* Assignment
When the line containing "(** A server" appears in the data below, begin copying there and stop only after the line containing "name and password otherwise. *)".

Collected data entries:

====

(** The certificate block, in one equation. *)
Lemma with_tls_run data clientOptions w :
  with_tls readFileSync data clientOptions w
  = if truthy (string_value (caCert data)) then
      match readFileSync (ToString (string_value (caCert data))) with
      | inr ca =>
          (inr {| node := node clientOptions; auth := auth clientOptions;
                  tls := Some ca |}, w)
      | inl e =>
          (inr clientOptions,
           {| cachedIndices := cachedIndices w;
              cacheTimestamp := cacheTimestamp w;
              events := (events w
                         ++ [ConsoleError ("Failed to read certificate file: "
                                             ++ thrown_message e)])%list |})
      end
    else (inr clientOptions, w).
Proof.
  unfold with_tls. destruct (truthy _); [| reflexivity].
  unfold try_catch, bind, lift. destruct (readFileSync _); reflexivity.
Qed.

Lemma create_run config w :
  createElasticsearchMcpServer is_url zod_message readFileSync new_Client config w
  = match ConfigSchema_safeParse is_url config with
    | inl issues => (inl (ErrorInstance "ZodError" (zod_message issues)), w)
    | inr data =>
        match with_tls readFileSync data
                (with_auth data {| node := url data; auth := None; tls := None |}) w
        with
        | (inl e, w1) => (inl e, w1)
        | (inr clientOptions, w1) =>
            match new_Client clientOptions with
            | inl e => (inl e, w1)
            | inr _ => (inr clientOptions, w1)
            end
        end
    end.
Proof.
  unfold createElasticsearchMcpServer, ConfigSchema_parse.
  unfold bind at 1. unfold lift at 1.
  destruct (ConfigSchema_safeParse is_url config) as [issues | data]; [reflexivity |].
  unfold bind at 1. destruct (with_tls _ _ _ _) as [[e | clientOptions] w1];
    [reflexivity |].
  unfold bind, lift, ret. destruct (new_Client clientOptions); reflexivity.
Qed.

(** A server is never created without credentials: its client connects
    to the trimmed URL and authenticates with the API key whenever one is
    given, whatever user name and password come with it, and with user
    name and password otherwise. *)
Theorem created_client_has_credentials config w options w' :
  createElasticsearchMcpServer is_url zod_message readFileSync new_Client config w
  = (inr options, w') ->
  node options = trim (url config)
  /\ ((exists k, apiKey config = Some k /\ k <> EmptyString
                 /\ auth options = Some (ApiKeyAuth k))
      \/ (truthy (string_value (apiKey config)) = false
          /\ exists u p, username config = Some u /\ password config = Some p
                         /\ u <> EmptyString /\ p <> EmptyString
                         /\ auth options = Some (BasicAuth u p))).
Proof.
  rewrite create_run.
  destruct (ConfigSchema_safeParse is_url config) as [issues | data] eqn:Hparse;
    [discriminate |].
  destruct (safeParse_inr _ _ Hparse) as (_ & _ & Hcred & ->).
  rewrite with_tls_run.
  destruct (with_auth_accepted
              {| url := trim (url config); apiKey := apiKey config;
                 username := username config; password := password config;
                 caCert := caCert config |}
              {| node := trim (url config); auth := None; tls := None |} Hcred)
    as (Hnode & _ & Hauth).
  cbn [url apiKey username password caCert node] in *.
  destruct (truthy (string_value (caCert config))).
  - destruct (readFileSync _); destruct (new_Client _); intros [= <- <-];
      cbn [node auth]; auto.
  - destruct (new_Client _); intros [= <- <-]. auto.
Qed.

====

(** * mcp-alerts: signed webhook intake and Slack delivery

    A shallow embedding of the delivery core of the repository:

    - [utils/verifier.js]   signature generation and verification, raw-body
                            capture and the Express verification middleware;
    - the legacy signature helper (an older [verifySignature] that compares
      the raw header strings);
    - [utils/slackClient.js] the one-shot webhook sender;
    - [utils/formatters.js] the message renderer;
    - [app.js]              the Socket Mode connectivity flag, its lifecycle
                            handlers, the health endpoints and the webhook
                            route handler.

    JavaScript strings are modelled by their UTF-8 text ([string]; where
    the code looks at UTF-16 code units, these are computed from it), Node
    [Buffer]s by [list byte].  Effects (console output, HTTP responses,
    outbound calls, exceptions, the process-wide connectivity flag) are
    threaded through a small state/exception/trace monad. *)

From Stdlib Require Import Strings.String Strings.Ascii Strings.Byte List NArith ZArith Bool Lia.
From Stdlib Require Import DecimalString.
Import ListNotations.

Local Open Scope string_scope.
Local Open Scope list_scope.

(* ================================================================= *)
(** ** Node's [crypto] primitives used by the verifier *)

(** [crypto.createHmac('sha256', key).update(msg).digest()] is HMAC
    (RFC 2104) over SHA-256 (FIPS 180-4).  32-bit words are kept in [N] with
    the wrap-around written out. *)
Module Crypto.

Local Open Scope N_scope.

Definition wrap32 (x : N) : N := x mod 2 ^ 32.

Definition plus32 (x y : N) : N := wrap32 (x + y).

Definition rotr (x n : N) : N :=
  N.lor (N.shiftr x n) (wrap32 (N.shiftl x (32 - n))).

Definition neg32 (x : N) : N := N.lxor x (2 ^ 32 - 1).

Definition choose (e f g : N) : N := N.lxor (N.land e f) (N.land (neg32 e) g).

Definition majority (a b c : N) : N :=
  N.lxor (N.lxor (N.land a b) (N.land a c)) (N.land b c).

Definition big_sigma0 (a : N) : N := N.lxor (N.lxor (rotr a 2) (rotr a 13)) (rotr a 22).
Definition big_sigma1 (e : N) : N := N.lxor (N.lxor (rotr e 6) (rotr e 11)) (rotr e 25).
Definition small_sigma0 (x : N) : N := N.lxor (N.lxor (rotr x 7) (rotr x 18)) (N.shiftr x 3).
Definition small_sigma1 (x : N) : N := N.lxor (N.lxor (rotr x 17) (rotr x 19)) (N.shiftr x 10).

====

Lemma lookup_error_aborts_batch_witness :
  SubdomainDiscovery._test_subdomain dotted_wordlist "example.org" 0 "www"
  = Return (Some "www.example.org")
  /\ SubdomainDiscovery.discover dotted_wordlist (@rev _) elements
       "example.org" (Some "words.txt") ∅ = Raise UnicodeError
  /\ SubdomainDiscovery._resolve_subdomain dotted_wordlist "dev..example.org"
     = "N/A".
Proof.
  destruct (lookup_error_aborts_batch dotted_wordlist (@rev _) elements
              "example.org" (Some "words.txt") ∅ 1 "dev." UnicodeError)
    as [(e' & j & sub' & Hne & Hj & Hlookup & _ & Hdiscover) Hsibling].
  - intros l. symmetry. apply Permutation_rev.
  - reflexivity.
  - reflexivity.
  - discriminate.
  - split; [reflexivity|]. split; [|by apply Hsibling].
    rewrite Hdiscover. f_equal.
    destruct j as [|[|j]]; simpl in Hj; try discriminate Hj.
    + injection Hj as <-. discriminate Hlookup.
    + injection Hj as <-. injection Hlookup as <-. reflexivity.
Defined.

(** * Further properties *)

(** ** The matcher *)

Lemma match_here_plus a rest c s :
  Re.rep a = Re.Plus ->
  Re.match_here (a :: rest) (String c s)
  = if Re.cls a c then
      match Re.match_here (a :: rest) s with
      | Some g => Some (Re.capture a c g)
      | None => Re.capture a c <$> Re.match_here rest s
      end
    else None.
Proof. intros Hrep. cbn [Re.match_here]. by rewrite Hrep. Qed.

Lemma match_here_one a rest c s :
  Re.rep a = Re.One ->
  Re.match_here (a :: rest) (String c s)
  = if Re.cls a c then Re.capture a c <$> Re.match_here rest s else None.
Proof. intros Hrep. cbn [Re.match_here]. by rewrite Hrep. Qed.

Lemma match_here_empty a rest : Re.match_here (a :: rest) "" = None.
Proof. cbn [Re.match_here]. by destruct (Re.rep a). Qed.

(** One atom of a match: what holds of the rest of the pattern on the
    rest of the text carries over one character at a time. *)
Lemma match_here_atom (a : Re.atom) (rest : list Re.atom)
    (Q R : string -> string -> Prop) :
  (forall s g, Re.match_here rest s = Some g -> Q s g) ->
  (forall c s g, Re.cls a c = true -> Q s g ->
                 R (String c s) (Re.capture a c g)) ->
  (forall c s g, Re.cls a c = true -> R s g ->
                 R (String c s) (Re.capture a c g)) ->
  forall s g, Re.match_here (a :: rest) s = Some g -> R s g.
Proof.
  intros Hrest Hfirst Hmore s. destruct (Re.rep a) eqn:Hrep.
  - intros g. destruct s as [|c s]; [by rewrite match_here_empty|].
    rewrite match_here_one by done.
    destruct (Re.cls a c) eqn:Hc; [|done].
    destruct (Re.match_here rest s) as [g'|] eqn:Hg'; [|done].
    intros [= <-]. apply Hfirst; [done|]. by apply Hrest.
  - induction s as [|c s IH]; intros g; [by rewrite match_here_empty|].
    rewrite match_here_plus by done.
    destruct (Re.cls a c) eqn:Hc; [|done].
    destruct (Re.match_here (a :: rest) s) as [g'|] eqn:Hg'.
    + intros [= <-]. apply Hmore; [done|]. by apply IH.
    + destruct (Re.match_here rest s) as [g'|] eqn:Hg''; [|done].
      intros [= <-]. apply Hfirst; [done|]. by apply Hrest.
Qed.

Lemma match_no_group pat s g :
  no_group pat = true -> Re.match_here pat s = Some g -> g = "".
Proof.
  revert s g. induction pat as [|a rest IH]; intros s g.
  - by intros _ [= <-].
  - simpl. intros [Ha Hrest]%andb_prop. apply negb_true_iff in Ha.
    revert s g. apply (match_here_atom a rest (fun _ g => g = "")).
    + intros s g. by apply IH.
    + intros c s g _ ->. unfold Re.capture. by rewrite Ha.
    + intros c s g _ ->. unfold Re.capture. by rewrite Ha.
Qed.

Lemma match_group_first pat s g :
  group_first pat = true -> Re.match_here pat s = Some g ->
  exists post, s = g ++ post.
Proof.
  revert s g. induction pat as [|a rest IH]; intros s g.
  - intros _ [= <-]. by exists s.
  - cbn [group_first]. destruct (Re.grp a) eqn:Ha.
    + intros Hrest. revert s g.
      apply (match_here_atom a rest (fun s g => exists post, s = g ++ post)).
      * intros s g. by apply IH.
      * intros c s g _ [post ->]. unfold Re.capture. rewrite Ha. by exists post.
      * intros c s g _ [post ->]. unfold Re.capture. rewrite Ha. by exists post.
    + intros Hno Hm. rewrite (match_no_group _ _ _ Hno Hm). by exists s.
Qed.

====

* Completed task
(** A server is never created without credentials: its client connects
    to the trimmed URL and authenticates with the API key whenever one is
    given, whatever user name and password come with it, and with user
    name and password otherwise. *)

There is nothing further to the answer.